[Dataset records]
────────────────
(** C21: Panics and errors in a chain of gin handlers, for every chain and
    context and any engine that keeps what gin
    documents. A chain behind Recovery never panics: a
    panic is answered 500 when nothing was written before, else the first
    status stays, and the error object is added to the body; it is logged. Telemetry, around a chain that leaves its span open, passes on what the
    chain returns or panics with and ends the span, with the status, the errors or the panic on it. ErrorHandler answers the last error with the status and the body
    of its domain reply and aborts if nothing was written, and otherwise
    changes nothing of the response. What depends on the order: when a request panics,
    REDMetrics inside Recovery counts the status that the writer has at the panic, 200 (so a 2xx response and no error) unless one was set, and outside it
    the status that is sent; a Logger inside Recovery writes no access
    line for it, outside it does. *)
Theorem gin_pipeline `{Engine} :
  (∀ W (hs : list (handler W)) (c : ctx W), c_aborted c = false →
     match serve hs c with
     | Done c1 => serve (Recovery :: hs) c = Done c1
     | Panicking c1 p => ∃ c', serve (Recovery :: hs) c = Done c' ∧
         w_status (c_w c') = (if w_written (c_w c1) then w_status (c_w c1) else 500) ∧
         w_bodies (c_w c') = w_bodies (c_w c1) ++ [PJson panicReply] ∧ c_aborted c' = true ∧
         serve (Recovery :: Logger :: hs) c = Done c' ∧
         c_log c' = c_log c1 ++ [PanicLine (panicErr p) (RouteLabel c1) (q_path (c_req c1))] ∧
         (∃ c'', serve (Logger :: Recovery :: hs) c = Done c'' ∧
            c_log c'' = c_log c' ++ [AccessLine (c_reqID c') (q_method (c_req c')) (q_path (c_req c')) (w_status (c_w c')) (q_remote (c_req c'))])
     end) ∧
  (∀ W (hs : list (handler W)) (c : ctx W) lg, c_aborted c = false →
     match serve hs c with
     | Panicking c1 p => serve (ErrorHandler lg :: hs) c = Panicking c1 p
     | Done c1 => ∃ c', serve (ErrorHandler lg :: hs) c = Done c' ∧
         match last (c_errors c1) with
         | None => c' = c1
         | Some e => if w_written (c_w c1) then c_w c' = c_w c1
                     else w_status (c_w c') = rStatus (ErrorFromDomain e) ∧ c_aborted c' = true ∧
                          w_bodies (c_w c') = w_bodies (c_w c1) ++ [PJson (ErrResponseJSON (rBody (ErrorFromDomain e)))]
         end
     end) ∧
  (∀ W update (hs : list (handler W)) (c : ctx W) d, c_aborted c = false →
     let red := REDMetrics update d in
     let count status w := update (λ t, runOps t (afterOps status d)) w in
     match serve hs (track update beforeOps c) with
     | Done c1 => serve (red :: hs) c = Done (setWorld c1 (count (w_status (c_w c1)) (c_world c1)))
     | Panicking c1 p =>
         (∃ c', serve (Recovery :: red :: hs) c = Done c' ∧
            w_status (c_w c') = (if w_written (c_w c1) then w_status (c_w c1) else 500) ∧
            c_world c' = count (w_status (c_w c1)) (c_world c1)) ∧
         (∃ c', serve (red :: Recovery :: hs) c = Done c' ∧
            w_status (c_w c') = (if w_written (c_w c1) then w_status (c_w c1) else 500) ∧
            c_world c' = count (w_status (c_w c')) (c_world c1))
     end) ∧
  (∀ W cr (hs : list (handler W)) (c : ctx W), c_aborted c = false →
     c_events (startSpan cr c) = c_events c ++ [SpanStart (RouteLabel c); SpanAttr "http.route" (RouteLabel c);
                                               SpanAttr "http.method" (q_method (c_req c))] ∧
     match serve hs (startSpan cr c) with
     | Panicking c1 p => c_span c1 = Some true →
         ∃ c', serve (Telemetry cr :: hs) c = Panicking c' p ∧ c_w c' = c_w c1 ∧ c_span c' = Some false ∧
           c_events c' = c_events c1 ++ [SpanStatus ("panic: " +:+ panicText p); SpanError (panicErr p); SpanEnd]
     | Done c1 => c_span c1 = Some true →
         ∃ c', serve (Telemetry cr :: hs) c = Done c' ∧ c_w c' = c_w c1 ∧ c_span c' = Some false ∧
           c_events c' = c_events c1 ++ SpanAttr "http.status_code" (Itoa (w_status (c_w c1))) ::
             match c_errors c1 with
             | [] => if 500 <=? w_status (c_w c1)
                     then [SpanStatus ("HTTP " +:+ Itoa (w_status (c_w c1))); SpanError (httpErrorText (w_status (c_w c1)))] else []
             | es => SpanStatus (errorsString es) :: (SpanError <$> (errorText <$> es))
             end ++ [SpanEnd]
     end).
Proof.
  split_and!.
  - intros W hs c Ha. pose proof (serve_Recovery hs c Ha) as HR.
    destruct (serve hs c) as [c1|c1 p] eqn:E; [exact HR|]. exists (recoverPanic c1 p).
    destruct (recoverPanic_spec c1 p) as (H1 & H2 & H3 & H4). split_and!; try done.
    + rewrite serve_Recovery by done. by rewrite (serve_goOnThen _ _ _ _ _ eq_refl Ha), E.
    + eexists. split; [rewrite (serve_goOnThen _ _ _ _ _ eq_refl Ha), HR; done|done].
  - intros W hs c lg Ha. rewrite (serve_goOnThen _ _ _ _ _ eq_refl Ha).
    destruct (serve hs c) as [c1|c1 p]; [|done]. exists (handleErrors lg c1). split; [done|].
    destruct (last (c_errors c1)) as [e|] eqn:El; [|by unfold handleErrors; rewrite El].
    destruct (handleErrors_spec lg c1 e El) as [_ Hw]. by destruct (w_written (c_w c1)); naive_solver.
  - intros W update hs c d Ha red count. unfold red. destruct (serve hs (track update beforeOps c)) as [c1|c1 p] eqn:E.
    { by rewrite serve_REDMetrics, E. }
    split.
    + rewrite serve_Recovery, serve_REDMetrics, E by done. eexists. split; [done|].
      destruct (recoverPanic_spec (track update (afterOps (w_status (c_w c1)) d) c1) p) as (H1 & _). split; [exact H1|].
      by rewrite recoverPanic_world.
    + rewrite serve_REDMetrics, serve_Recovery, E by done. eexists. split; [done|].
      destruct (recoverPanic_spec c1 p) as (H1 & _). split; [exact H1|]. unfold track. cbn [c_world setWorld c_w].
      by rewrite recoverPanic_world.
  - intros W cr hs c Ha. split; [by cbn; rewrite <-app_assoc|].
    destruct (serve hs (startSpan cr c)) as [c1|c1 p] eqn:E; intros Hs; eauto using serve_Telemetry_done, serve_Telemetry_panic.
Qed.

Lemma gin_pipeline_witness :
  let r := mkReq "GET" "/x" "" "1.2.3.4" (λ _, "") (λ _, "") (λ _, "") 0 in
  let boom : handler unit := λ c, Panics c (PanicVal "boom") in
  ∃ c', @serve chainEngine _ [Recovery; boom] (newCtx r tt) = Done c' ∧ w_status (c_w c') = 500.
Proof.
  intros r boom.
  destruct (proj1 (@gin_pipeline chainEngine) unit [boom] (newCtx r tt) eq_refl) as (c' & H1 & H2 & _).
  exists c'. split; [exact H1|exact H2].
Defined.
────────────────
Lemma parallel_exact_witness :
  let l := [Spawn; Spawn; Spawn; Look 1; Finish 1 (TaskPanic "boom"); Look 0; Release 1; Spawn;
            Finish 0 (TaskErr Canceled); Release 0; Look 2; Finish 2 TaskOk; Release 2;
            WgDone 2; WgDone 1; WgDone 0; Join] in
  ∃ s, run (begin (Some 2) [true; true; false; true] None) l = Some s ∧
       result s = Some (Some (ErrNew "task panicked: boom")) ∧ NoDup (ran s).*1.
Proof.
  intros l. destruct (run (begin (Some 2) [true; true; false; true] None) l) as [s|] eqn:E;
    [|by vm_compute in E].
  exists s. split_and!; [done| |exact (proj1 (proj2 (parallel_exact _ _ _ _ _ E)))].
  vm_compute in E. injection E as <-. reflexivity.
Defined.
────────────────
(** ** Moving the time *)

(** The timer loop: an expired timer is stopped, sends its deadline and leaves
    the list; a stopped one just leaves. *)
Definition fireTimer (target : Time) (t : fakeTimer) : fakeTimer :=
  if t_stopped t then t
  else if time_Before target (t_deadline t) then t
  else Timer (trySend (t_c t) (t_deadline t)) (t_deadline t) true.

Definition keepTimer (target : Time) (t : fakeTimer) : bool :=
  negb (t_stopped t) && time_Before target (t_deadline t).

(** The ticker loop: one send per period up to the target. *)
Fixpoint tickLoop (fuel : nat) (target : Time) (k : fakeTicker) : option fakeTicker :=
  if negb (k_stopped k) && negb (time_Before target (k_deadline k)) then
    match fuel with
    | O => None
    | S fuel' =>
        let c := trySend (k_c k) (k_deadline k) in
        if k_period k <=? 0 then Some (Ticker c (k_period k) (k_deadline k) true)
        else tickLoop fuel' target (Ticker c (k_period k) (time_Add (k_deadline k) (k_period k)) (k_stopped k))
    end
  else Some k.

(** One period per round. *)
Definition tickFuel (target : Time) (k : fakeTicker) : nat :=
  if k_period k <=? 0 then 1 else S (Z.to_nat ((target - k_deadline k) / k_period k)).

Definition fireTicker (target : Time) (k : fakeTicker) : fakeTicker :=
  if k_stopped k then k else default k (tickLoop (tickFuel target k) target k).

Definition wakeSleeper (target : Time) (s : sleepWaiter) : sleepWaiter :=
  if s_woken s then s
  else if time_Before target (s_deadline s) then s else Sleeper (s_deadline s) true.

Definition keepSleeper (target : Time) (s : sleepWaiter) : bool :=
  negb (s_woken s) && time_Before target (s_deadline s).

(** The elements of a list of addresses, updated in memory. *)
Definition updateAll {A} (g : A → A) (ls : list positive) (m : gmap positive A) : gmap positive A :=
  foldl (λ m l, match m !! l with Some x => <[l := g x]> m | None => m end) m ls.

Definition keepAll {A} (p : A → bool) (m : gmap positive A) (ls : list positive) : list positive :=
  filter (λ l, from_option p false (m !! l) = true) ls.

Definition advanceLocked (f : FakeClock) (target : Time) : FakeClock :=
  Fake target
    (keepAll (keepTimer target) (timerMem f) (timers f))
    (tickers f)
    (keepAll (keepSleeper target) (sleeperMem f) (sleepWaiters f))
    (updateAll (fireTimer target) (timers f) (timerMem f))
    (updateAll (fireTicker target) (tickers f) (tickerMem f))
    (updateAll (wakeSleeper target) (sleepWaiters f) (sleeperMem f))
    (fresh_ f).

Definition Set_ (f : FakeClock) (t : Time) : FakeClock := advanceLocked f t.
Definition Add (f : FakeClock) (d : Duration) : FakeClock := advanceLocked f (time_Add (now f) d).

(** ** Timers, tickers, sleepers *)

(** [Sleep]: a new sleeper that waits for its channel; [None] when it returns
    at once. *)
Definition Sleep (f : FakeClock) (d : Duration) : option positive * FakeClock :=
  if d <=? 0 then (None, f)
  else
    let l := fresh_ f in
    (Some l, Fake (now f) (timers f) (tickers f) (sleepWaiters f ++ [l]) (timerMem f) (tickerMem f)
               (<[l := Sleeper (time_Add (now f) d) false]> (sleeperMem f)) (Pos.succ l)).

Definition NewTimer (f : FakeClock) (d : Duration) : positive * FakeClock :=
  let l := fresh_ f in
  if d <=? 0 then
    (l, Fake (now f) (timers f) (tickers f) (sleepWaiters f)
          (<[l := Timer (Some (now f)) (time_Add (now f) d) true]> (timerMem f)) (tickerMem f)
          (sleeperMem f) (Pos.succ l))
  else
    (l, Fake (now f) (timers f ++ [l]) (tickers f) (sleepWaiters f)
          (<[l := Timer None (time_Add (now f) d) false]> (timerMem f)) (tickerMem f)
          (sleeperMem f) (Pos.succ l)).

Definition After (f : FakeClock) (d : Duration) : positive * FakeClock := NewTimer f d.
────────────────
:: What you need to do ::
Write out, from the lines above, only those from the line with "the list; a stopped one just leaves. *)" to the line with "if k_period k <=? 0 then Some", exactly as given, including the first and the last.

:: Exercise solution ::
    the list; a stopped one just leaves. *)
Definition fireTimer (target : Time) (t : fakeTimer) : fakeTimer :=
  if t_stopped t then t
  else if time_Before target (t_deadline t) then t
  else Timer (trySend (t_c t) (t_deadline t)) (t_deadline t) true.

Definition keepTimer (target : Time) (t : fakeTimer) : bool :=
  negb (t_stopped t) && time_Before target (t_deadline t).

(** The ticker loop: one send per period up to the target. *)
Fixpoint tickLoop (fuel : nat) (target : Time) (k : fakeTicker) : option fakeTicker :=
  if negb (k_stopped k) && negb (time_Before target (k_deadline k)) then
    match fuel with
    | O => None
    | S fuel' =>
        let c := trySend (k_c k) (k_deadline k) in
        if k_period k <=? 0 then Some (Ticker c (k_period k) (k_deadline k) true)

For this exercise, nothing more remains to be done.